I run a small business and I hired the services of another company to manufacture a number of products for me that I would then sell via an online store. I paid a 50% deposit on the order.

The products I received were of very poor quality, definitely not fit for purpose. The company made no attempt to replace them and have refused requests for a refund.

I am looking to recover the funds but want to know what rights I have and which Act is the one I should be looking to use as the basis of my claim.

Hi. Thanks for your previous reply. I have been reading through the Act thoroughly. A lot to get my head around.

One question I have is regarding section 5 Implied terms where transfer is by sample.

In my business I provided a prototype that was then used to produce the final product by the company I hired.

Would the prototype fall under the definition of a sample? I am particularly looking at part 2 (c) which is really where the bulk of my complaint would rest. The final products were defective and not like the prototype provided.

CRA is for business to consumer. You would need to research b2b. Obviously they can’t do this and your option if they don’t pay up is Court but different things apply when it is b2b which I don’t cover.
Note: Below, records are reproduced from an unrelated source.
(* ===== verification/SystemFacts.v ===== *)
(** * SystemFacts: any number of service calls, in any interleaving

    The theorems about the whole service layer: whatever calls run, and however
    their database commands interleave, the tables keep their integrity, the
    history is only extended, and a tenant's calls leave the others alone. *)

From Stdlib Require Import ZArith Lia Ascii String.
From stdpp Require Import base list sorting strings numbers gmap.
From S2P Require Import Prelude Bytes Errors Model Repository World Schema Postgres TenantService.
From S2P Require Import IdentityService KeyService Crypto Argon2 SchemaFacts StatementFacts.
From S2P Require Import Guarantees Integrity System Demo.
Open Scope Z_scope.

Section calls.
Context {X : Type} (env : Env) (p : Prims) (IDKey : idkey) (json : Codec) (cfg : CryptoConfig).
Abbreviation run_call := (run_call (X:=X) env p IDKey json cfg).

Lemma finish_steps {A} G (m : M (World X) A) : steps_in G m -> steps_in G (finish m).
Proof. intros. unfold finish. steps_walk. Qed.

Lemma call_steps G scope `{!PreOrder G, !Statements env G scope} c t :
  call_tenant c = Some t -> scope t -> steps_in (db_steps G) (run_call c).
Proof.
  pose proof (postgres_steps (X:=X) env json G scope) as Hr.
  pose proof (service_steps (X:=X) env p IDKey json cfg G) as Hc.
  pose proof (system_steps (X:=X) env G) as Hs.
  intros Ht Hscope. destruct c; simpl in *; simplify_eq; try apply finish_steps.
  - by eapply CreateIdentity_steps.
  - by eapply GetIdentity_steps.
  - by eapply GetIdentityByHandle_steps.
  - by eapply ListIdentities_steps.
  - by eapply UpdateIdentity_steps.
  - by eapply DeactivateIdentity_steps.
  - by eapply SuspendIdentity_steps.
  - by eapply ReactivateIdentity_steps.
  - by eapply GenerateKey_steps.
  - by eapply GetKey_steps.
  - by eapply ListKeys_steps.
  - by eapply RotateKey_steps.
  - by eapply RevokeKey_steps.
Qed.

(** A relation for every call, those on tenants included. *)
Lemma call_steps_all G `{!PreOrder G, !Statements env G (fun _ => True),
    !TenantWrites (db_steps G) (PostgresRepositories (X:=X) env json)} c :
  steps_in (db_steps G) (run_call c).
Proof.
  destruct (call_tenant c) as [t|] eqn:Ht; [by eapply (call_steps G (fun _ => True))|].
  pose proof (postgres_steps (X:=X) env json G (fun _ => True)).
  destruct c; simpl in *; try discriminate Ht; try apply finish_steps.
  - by eapply CreateTenant_steps.
  - by eapply GetTenant_steps.
  - by eapply GetTenantBySlug_steps.
  - by eapply SuspendTenant_steps.
  - by eapply ActivateTenant_steps.
Qed.

Lemma call_evolves c : steps_in (db_steps (evolves env)) (run_call c).
Proof. apply (call_steps_all (evolves env)). Qed.

(** A relation every call of a pool stays in is a relation of the pool's run. *)
Lemma pool_run (G : World X -> World X -> Prop) `{!PreOrder G} calls sched w :
  Forall (fun c => steps_in G (run_call c)) calls ->
  G w (fst (run_sched sched w (run_call <$> calls))).
Proof.
  intros Hc. destruct (run_sched_steps sched w (run_call <$> calls)) as [tr Htr].
  eapply pool_guarantee; [done|exact Htr|]. by apply Forall_fmap.
Qed.

Lemma pool_evolves calls sched w :
  evolves env (w_db w) (w_db (fst (run_sched sched w (run_call <$> calls)))).
Proof. apply (pool_run (db_steps (evolves env))), list.Forall_true, call_evolves. Qed.

(** However many service calls run concurrently, and however their
    database commands interleave, they take well-formed tables to well-formed
    tables: enumerated columns hold their labels, references point at existing
    rows, a slug, a handle within its tenant, a credential id within its tenant
    and an active key of a purpose within its identity are unique. *)
Theorem calls_keep_integrity calls sched w :
  db_ok env (w_db w) ->
  db_ok env (w_db (fst (run_sched sched w (run_call <$> calls)))).
Proof. apply ev_ok, pool_evolves. Qed.

(** In any interleaving of service calls the audit log only grows, no row
    disappears, an identity keeps its tenant, type, handle and creator, its
    version never decreases and its name and attributes change only with the
    version; a key keeps everything but its status and rotation columns. *)
Theorem calls_preserve_history calls sched w :
  let db := w_db w in
  let db' := w_db (fst (run_sched sched w (run_call <$> calls))) in
  db_audit db `prefix_of` db_audit db' /\
  rows_kept tenant_frozen (db_tenants db) (db_tenants db') /\
  rows_kept identity_frozen (db_identities db) (db_identities db') /\
  rows_kept key_frozen (db_keys db) (db_keys db') /\
  rows_kept credential_frozen (db_credentials db) (db_credentials db').
Proof. intros db db'. by destruct (pool_evolves calls sched w). Qed.

(** C2. Tenant isolation: in any interleaving of calls that act for tenant [T],
    every identity, key and credential row of another tenant is unchanged, none
    appears, the table of tenants is unchanged, and the audit log gains events
    of [T] only. *)
Theorem calls_isolate_tenants `{!EnvOk env} T calls sched w :
  Forall (fun c => exists t, call_tenant c = Some t /\ uuid_in env t = Some T) calls ->
  isolates T (w_db w) (w_db (fst (run_sched sched w (run_call <$> calls)))).
Proof.
  intros Hc. apply (pool_run (db_steps (isolates T))).
  eapply list.Forall_impl; [exact Hc|]. intros c (t & Ht & Hu).
  eapply (call_steps (isolates T) (fun s => reads_as env s T)); [done|].
  intros T' HT'. congruence.
Qed.
End calls.

(** ** The theorems on a concrete database *)

Definition demo_calls : list call :=
  [CallRotateKey "t1" "alice" "k1" "alice"; CallDeactivateIdentity "t1" "alice" "bob";
   CallUpdateIdentity (mkUpdateIdentityInput "t1" "alice" "Alice" ∅ 1 None);
   CallRevokeKey "t1" "k1" "alice"].

Lemma calls_keep_integrity_witness :
  let w := demo_world "active" "active" in
  db_ok demo_env (w_db w) /\
  db_ok demo_env (w_db (fst (run_sched [0; 1; 2; 1; 1; 0; 3; 0; 1]%nat w
    (run_call demo_env demo_prims demo_IDKey demo_json demo_cfg <$> demo_calls)))).
Proof.
  intros w. assert (db_ok demo_env (w_db w)) as Hw by (apply demo_db_ok; set_solver).
  split; [exact Hw|]. exact (calls_keep_integrity _ _ _ _ _ _ _ _ Hw).
Defined.

Lemma calls_isolate_tenants_witness :
  let w := demo_world "active" "active" in
  isolates "t1" (w_db w) (w_db (fst (run_sched [0; 1; 2; 1; 1; 0; 3; 0; 1]%nat w
    (run_call demo_env demo_prims demo_IDKey demo_json demo_cfg <$> demo_calls)))).
Proof.
  apply calls_isolate_tenants; [apply _|].
  repeat constructor; by eexists.
Defined.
Try CAB but again they may not be able to help, or Trading Standards or a solicitor if you can’t find what you need through googling.

Thanks for the reply.

I should have said I am referring to the Supply of Goods and Services Act.

Advice exactly the same, although only use SOGA for goods prior to October 1st 2015 as was repealed.

I’m a bit confused so seeking clarification. At the top of the page it says:

Supply of Goods and Services Act 1982 will cover business to business contracts and consumer to consumer contracts only.

Is this still the case?

“The Consumer Rights Act 2015
This Act came into force from 1st October 2015, when the following Acts were  repealed/amended:”

The CRA covers consumer to business. I don’t deal with business to business as the site is about consumer rights. I have however provided you with as much information and help as I can. Please follow advice given in previous comments. You’re welcome.

I invested with a binary options company who have been found to be fraudulent as the platform they are using to trade is rigged. As they are in a different juristriction zone to the UK I am taking this up with lawyers in that country.

I have been advised to contact the bank and file for misrepresentation in order for the bank to refund the money sent. After contacting the bank they have advised to provide T&C’s and further evidence of the transactions , correspondence.

I only have one chance to file for misrepresentation and I don’t want to miss anything.

Can you help?

Non UK laws if company not in EU and not only that if fraud it is criminal not consumer law. Give Financial Ombudsman a ring and chat through issues and see what they advise.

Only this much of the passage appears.